Saved data entries
*** Begin section ***

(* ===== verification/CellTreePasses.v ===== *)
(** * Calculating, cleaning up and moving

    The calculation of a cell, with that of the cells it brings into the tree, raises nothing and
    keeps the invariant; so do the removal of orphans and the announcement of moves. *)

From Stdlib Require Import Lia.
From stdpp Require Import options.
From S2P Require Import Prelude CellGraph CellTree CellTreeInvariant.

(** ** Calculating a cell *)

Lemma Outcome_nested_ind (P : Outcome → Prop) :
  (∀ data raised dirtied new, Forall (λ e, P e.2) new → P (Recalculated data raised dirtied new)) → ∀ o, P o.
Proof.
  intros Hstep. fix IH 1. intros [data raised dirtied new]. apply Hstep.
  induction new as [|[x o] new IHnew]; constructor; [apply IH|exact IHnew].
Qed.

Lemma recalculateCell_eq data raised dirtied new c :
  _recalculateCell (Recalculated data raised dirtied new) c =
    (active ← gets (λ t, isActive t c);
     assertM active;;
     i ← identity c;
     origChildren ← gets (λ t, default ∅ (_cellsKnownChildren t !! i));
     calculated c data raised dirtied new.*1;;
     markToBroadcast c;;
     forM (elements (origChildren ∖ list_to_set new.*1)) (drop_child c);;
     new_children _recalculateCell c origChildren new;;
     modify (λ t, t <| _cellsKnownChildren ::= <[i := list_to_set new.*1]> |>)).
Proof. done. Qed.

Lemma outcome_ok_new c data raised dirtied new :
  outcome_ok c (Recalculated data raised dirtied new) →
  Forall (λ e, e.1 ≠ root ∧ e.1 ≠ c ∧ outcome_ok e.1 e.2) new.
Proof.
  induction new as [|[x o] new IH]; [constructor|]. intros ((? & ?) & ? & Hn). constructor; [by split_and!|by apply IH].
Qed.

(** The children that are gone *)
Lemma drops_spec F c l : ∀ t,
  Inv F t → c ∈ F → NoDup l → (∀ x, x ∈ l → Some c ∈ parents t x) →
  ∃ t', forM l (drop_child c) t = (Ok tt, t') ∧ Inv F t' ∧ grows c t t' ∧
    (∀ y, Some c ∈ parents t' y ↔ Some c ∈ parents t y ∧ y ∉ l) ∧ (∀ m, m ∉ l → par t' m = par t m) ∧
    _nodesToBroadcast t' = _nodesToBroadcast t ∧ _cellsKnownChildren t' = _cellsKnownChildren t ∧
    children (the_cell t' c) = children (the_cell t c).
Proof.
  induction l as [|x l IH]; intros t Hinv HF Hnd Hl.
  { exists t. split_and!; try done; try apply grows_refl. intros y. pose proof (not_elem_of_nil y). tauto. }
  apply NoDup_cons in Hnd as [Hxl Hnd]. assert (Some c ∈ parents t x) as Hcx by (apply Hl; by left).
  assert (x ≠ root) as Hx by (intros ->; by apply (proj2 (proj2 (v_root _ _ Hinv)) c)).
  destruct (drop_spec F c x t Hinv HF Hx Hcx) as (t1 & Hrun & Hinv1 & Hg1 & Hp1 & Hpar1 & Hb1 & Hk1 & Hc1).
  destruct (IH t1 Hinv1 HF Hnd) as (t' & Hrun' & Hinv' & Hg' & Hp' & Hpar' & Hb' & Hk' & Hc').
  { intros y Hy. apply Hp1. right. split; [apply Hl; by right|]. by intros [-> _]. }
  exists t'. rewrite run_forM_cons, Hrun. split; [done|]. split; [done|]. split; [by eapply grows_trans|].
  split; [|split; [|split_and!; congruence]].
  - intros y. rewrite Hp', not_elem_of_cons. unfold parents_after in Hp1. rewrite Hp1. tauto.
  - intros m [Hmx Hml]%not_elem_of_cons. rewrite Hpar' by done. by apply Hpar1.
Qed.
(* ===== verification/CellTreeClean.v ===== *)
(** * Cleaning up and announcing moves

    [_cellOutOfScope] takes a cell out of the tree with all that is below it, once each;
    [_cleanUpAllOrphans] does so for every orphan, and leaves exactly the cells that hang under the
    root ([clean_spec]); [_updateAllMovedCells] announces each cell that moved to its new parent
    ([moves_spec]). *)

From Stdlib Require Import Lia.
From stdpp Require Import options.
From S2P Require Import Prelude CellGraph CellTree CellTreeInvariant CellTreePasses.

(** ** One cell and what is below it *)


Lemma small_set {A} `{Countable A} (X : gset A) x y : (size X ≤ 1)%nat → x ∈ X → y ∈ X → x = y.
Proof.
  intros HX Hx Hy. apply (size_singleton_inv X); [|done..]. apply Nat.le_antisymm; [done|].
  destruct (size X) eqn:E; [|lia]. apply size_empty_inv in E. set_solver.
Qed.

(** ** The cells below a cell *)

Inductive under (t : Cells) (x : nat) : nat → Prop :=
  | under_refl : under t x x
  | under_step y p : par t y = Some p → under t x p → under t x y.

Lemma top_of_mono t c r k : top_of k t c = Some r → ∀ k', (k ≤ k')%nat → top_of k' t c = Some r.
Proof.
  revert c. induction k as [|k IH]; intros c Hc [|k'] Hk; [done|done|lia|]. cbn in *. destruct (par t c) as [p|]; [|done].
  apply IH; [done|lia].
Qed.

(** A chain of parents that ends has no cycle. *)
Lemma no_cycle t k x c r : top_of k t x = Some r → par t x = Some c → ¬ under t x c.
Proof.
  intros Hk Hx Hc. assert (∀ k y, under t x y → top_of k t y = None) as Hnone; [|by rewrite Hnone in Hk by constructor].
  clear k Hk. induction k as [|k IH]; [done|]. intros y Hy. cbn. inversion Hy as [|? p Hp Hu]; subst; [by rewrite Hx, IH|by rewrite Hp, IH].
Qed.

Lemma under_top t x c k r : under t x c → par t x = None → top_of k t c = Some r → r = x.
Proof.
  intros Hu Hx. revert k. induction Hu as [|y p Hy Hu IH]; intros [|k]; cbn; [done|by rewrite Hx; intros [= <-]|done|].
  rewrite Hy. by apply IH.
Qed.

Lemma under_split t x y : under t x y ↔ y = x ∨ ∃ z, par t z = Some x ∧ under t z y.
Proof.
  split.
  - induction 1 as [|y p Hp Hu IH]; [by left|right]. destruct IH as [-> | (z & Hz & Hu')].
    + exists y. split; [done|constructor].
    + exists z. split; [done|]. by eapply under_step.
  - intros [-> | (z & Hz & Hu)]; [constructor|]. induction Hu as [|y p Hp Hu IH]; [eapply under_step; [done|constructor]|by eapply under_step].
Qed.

*** End section ***

## WORK TO COMPLETE
Take each line above that holds the string "None" and copy it.

## RESULT FOR THIS TASK
  intros Hk Hx Hc. assert (∀ k y, under t x y → top_of k t y = None) as Hnone; [|by rewrite Hnone in Hk by constructor].
Lemma under_top t x c k r : under t x c → par t x = None → top_of k t c = Some r → r = x.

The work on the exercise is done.